Home, Land, Security: Deradicalization and the Journey Back from Extremism

Date
-
Event Sponsor
McCoy Family Center for Ethics in Society, Center for South Asia, Center for International Security and Cooperation (CISAC)
Location
Zoom
Home, Land, Security: Deradicalization and the Journey Back from Extremism

What are the roots of radicalism? How can people be persuaded to leave violent extremism behind? Carla Power, a finalist for the National Book Award and Pulitzer Prize, came to this question well before the January 6, 2021, attack in Washington, D.C., turned our country’s attention to the problem of domestic radicalization. She started by investigating a different wave of radical panic—the way populists and pundits encouraged us to see the young people who joined ISIS or other terrorist organizations as simple monsters. Power wanted to chip away at the stereotypes by focusing not on what these young people had done but why: What drew them into militancy? What visions of the world—of home, of land, of security for themselves and the people they loved—shifted their thinking toward radical beliefs? And what visions of the world might bring them back to society?

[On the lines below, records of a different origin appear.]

(** * replace_response: a model of the Caddy response-body replacement handler

    The handler of [handler.go] rewrites response bodies with an ordered
    list of substring or regular-expression replacements, either after
    buffering the whole body or while it streams.  This development embeds
    [Handler.Provision], [Handler.ServeHTTP] and the [replaceWriter] methods
    as state-passing functions over an explicit world (the header map of the
    underlying [http.ResponseWriter] and the chronological list of calls the
    handler makes on its collaborators), and proves the properties the
    specification states about them.

    The packages the handler imports (regexp, golang.org/x/text/transform,
    github.com/icholy/replace, caddyhttp) are interfaces here: type classes
    whose fields are the functions the handler calls. *)

From Stdlib Require Import List String Ascii Strings.Byte ZArith Lia Bool.
From Stdlib Require Import DecimalString DecimalNat.
From stdpp Require Import base option list gmap strings.
Import ListNotations.

Local Open Scope string_scope.
Local Open Scope list_scope.
Local Open Scope Z_scope.

(** ** Go values *)

(** Equality of bytes is decided by [Byte.eqb], so that scans compute. *)
#[export] Instance byte_eq_decision : EqDecision byte.
Proof.
  refine (fun x y =>
    match Byte.eqb x y as b return Byte.eqb x y = b -> Decision (x = y) with
    | true => fun E => left (byte_dec_bl x y E)
    | false => fun E => right _
    end eq_refl).
  intros ->. rewrite (byte_dec_lb eq_refl) in E. discriminate E.
Defined.

(** A Go [error] is modelled by its message ([err.Error()]). *)
Definition error := string.

(** [strconv.Itoa] and the [%d] verb of [fmt], on a non-negative [int]. *)
Definition itoa (n : nat) : string := NilZero.string_of_uint (Nat.to_uint n).

(** Reading a decimal numeral back ([strconv.Atoi] on non-negative input);
    used to state that [itoa] prints the exact decimal value. *)
Definition atoi (s : string) : option nat :=
  match NilZero.uint_of_string s with
  | Some d => Some (Nat.of_uint d)
  | None => None
  end.

(** ** [http.Header] *)

(** [http.Header] is [map[string][]string].  The only key the handler uses
    is the constant ["Content-Length"], which is already in canonical MIME
    form, so [Get], [Set] and [Del] are plain map operations on it. *)
Abbreviation Header := (gmap string (list string)).

Definition Header_Get (h : Header) (key : string) : string :=
  match h !! key with
  | Some (v :: _) => v
  | _ => ""
  end.

Definition Header_Set (h : Header) (key value : string) : Header :=
  <[key := [value]]> h.

Definition Header_Del (h : Header) (key : string) : Header :=
  delete key h.

(** ** The world the handler acts on *)

(** Calls the handler (and the transform package on its behalf) makes on
    the underlying response writer [w] and on the pooled transformer.  The
    two writer calls carry the header map as it stands when they are made:
    that snapshot is what the server can put on the wire. *)
Inductive Call :=
| WriteHeaderCall (status : Z) (hdr : Header)
| WriteCall (data : list byte) (hdr : Header)
| ResetCall
| TransformCall (src : list byte) (atEOF : bool).

Record World := mkWorld {
  header : Header;      (* w.Header(), shared by every wrapper of w *)
  calls : list Call     (* oldest first *)
}.

(** State passing over the world. *)
Definition M (A : Type) : Type := World -> A * World.

Definition ret {A} (a : A) : M A := fun s => (a, s).
Definition bind {A B} (c : M A) (k : A -> M B) : M B :=
  fun s => let (a, s') := c s in k a s'.

Declare Scope go_scope.
Delimit Scope go_scope with go.
Notation "x <- c ;; k" := (bind c (fun x => k))
  (at level 20, c at level 99, k at level 200, only parsing) : go_scope.
Notation "' pat <- c ;; k" := (bind c (fun x => match x with pat => k end))
  (at level 20, pat pattern, c at level 99, k at level 200, only parsing) : go_scope.
Local Open Scope go_scope.

Definition log (c : Call) : M unit :=
  fun s => (tt, mkWorld (header s) (calls s ++ [c])).

(** [w.Header().Get(key)], [w.Header().Set(key, value)], [w.Header().Del(key)] *)
Definition w_Header_Get (key : string) : M string :=
  fun s => (Header_Get (header s) key, s).
Definition w_Header_Set (key value : string) : M unit :=
  fun s => (tt, mkWorld (Header_Set (header s) key value) (calls s)).
Definition w_Header_Del (key : string) : M unit :=
  fun s => (tt, mkWorld (Header_Del (header s) key) (calls s)).

(** [w.WriteHeader(status)] and [w.Write(data)] on the underlying writer. *)
Definition w_WriteHeader (status : Z) : M unit :=
  fun s => log (WriteHeaderCall status (header s)) s.
Definition w_Write (data : list byte) : M unit :=
  fun s => log (WriteCall data (header s)) s.

(** ** Observations on a world *)

(** Body bytes received by the underlying writer, in order. *)
Fixpoint body_of (cs : list Call) : list byte :=
  match cs with
  | [] => []
  | WriteCall d _ :: rest => d ++ body_of rest
  | _ :: rest => body_of rest
  end.

(** The statuses passed to [w.WriteHeader], in order. *)
Fixpoint statuses_of (cs : list Call) : list Z :=
  match cs with
  | [] => []
  | WriteHeaderCall st _ :: rest => st :: statuses_of rest
  | _ :: rest => statuses_of rest
  end.

(** The sources handed to the transformer, in order. *)
Fixpoint transforms_of (cs : list Call) : list (list byte * bool) :=
  match cs with
  | [] => []
  | TransformCall src eof :: rest => (src, eof) :: transforms_of rest
  | _ :: rest => transforms_of rest
  end.

(** The calls made on the underlying writer. *)
Definition is_writer_call (c : Call) : bool :=
  match c with
  | WriteHeaderCall _ _ | WriteCall _ _ => true
  | _ => false
  end.

(** Headers of the response as the server sends it.  [http.ResponseWriter]
    finalizes the headers at the first [WriteHeader] or, failing that, at
    the first [Write] (an implicit [WriteHeader(http.StatusOK)]); when the
    handler returns without either, the server sends the map as it then
    stands. *)
Fixpoint sent_headers_from (cs : list Call) (at_return : Header) : Header :=
  match cs with
  | [] => at_return
  | WriteHeaderCall _ hdr :: _ => hdr
  | WriteCall _ hdr :: _ => hdr
  | _ :: rest => sent_headers_from rest at_return
  end.

Definition sent_headers (s : World) : Header :=
  sent_headers_from (calls s) (header s).

(** No body byte is handed to the writer before a [WriteHeader] call. *)
Fixpoint header_before_body (cs : list Call) : bool :=
  match cs with
  | [] => true
  | WriteHeaderCall _ _ :: _ => true
  | WriteCall d _ :: rest =>
      match d with
      | [] => header_before_body rest
      | _ :: _ => false
      end
  | _ :: rest => header_before_body rest
  end.

(** ** The packages the handler imports *)

(** [regexp], [github.com/icholy/replace] and [golang.org/x/text/transform],
    as far as the handler calls them.  [Transform] abstracts the buffer
    windows of [Transformer.Transform(dst, src, atEOF)]: a pass takes the
    source bytes offered, returns the bytes it emits and the error, and keeps
    what it has not resolved inside the transformer. *)
Class TransformLib := {
  Regexp : Type;
  regexp_Compile : string -> error + Regexp;
  Transformer : Type;
  replace_String : string -> string -> Transformer;
  replace_RegexpString : Regexp -> string -> Transformer;
  transform_Chain : list Transformer -> Transformer;
  Reset : Transformer -> Transformer;
  Transform : Transformer -> list byte -> bool -> Transformer * list byte * option error
}.

(** The interface [http.ResponseWriter] as the upstream handler sees it:
    the header map is the world's, [WriteHeader] and [Write] are the
    wrapper's own. *)
Class ResponseWriter (W : Type) := {
  rw_WriteHeader : W -> Z -> M W;
  rw_Write : W -> list byte -> M W
}.

(** [caddyhttp.ResponseRecorder], built by
    [caddyhttp.NewResponseRecorder(w, respBuf, shouldBuf)] over the underlying
    writer, an emptied buffer and the always-true [shouldBuf]. *)
Class RecorderLib := {
  ResponseRecorder : Type;
  NewResponseRecorder : ResponseRecorder;
  rec_writer :: ResponseWriter ResponseRecorder;
  Buffered : ResponseRecorder -> bool;
  Status : ResponseRecorder -> Z;
  Buffer_Bytes : ResponseRecorder -> list byte
}.

(** What the upstream handler [next] does with the writer it is given, and
    the error it returns. *)
Inductive Action :=
| DoHeaderSet (key value : string)
| DoHeaderDel (key : string)
| DoWriteHeader (status : Z)
| DoWrite (d : list byte).

Record Next := mkNext {
  next_actions : list Action;
  next_err : option error
}.

Definition is_write_action (a : Action) : bool :=
  match a with
  | DoWriteHeader _ | DoWrite _ => true
  | _ => false
  end.

(** [next.ServeHTTP(w, r)] for any implementation of the writer interface. *)
Fixpoint next_ServeHTTP {W} `{ResponseWriter W} (acts : list Action) (w : W) : M W :=
  match acts with
  | [] => ret w
  | DoHeaderSet k v :: rest => _ <- w_Header_Set k v ;; next_ServeHTTP rest w
  | DoHeaderDel k :: rest => _ <- w_Header_Del k ;; next_ServeHTTP rest w
  | DoWriteHeader st :: rest => w' <- rw_WriteHeader w st ;; next_ServeHTTP rest w'
  | DoWrite d :: rest => w' <- rw_Write w d ;; next_ServeHTTP rest w'
  end.

(** ** [handler.go] *)

Section Handler.
Context `{TL : TransformLib} `{RL : RecorderLib}.

(** [type Replacement struct]; [re] is [nil] until [Provision] compiles
    [SearchRegexp]. *)
Record Replacement := mkReplacement {
  Search : string;
  SearchRegexp : string;
  Replace : string;
  re : option Regexp
}.

(** [type Handler struct].  [transformerPool] is [nil] ([None]) until
    [Provision] succeeds; afterwards it holds the idle transformers of the
    [sync.Pool]. *)
Record Handler := mkHandler {
  Replacements : list Replacement;
  Stream : bool;
  transformerPool : option (list Transformer)
}.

Power began her journey by talking to the mothers of young men who’d joined ISIS in the UK and Canada. From there, she traveled around the world in search of societies that are finding new and innovative ways to rehabilitate former extremists, talking to both militants and the people working to rehabilitate them.

Power, author of the new book Home, Land, Security: Deradicalization and the Journey Back from Extremism, will be in conversation with Stanford anthropologist Sharika Thiranagama. Together they will discuss Power's investigation of de-radicalizataion schemes and the visions of home, land, security and the world, that frame people's journeys in and out of potential violence. 

This event is part of a new, year-long Ethics & Political Violence series. The series of seminars and public lectures will feature philosophers, lawyers, historians, social scientists, human rights activists, soldiers and political leaders grappling with vexing moral questions raised by uses of violence in international relations and domestic politics.